(WHAT IS BEING ASKED):
Find the word "assert" in the material below and gather every line that contains it.

(GIVEN RECORDS):
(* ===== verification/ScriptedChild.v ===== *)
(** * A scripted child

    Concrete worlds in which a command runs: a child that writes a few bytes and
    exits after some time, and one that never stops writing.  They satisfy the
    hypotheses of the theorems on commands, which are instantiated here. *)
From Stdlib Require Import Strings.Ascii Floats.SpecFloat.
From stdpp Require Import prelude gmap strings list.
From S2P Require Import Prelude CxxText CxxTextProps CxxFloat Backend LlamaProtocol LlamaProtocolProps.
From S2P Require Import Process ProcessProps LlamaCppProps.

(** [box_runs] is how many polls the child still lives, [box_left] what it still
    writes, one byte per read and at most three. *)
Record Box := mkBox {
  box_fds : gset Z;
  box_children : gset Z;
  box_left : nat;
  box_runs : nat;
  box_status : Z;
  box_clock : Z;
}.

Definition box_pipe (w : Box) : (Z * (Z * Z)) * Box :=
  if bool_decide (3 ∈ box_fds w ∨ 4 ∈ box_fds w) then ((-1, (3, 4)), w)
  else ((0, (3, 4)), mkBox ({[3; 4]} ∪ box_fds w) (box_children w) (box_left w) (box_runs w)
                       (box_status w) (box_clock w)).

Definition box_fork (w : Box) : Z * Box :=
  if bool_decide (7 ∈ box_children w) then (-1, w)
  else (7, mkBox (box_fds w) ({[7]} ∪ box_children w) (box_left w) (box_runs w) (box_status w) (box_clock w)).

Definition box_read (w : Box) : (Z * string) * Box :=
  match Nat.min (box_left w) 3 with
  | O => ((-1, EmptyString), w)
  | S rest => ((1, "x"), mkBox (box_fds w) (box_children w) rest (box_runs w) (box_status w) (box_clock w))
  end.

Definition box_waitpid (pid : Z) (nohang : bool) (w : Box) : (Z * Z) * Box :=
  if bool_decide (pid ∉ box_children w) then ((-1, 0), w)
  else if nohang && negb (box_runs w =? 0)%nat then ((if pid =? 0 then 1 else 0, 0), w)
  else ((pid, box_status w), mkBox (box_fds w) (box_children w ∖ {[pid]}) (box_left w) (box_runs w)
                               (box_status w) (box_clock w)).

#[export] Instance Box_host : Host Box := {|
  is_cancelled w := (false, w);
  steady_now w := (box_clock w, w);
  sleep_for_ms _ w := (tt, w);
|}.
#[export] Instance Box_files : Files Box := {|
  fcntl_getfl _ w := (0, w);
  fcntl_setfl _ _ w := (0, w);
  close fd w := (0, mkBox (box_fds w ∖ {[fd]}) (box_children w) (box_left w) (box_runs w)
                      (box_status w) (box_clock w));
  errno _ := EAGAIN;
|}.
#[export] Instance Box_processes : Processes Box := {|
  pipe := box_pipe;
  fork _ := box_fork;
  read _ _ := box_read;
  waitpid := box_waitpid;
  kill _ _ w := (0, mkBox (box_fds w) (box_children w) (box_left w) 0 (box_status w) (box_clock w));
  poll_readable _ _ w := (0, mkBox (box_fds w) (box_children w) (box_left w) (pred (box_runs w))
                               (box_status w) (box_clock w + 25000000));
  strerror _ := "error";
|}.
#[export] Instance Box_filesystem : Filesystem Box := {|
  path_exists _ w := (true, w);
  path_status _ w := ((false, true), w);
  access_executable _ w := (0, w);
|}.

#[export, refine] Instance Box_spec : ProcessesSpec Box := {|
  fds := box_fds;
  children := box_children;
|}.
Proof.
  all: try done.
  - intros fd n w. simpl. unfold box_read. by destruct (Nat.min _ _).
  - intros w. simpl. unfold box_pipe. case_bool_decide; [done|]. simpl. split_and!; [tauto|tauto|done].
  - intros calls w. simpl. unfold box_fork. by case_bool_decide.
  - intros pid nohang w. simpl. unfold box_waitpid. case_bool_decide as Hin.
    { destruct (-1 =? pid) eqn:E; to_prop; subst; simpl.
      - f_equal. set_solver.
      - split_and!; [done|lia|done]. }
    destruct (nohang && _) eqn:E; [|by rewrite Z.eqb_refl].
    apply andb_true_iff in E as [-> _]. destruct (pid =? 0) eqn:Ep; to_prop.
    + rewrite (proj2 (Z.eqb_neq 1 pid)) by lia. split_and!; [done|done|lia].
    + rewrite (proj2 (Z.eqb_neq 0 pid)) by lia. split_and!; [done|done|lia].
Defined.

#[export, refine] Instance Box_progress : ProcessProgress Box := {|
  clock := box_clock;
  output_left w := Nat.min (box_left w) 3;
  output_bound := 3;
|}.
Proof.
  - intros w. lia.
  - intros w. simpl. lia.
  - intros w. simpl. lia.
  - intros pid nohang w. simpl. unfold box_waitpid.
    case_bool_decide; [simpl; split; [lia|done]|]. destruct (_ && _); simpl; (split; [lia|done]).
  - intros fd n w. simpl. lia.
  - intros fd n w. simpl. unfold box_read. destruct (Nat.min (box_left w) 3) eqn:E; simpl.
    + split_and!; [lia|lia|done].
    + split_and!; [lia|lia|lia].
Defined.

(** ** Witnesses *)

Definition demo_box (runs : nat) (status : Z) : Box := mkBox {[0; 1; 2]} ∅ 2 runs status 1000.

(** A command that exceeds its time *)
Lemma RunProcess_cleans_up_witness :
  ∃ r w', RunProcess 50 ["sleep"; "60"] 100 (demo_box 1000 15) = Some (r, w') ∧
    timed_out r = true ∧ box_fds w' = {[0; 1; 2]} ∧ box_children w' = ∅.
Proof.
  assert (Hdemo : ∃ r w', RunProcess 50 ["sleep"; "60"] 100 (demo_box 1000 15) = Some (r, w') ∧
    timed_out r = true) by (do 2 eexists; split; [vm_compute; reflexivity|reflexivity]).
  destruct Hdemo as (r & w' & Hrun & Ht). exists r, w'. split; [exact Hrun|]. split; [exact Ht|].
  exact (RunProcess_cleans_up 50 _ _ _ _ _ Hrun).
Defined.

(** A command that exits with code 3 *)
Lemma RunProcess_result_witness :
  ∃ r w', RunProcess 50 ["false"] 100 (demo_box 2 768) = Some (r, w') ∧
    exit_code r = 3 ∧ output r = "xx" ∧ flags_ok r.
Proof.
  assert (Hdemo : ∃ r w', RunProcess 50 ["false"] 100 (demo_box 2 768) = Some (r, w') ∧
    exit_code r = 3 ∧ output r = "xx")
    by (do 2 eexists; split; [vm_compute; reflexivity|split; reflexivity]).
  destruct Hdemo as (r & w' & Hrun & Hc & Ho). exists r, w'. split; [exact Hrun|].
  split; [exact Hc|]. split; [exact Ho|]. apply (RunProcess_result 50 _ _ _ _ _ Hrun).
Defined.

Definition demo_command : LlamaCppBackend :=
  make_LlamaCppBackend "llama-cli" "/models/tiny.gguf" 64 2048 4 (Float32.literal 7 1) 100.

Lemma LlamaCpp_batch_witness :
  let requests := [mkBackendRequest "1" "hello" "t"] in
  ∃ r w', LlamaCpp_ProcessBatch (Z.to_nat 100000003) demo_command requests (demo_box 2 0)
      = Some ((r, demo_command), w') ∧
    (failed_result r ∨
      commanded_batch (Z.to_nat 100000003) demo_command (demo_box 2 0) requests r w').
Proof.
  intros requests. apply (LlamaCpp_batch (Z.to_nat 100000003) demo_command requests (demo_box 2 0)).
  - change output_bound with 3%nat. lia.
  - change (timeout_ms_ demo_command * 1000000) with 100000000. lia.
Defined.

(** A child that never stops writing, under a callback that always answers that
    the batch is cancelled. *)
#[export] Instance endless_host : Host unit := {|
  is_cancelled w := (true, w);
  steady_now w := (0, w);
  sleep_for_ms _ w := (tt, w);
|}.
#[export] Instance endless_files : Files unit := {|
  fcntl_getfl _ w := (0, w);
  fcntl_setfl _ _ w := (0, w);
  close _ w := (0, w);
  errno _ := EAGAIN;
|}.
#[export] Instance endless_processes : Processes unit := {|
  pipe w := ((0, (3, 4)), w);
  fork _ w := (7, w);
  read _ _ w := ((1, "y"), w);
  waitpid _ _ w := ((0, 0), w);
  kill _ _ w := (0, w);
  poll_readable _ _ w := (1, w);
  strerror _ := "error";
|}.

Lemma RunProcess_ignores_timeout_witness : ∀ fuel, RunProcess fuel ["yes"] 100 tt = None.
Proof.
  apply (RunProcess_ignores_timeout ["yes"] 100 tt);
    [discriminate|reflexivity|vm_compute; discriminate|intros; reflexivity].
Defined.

(ANSWER SPACE):
  assert (Hdemo : ∃ r w', RunProcess 50 ["sleep"; "60"] 100 (demo_box 1000 15) = Some (r, w') ∧
  assert (Hdemo : ∃ r w', RunProcess 50 ["false"] 100 (demo_box 2 768) = Some (r, w') ∧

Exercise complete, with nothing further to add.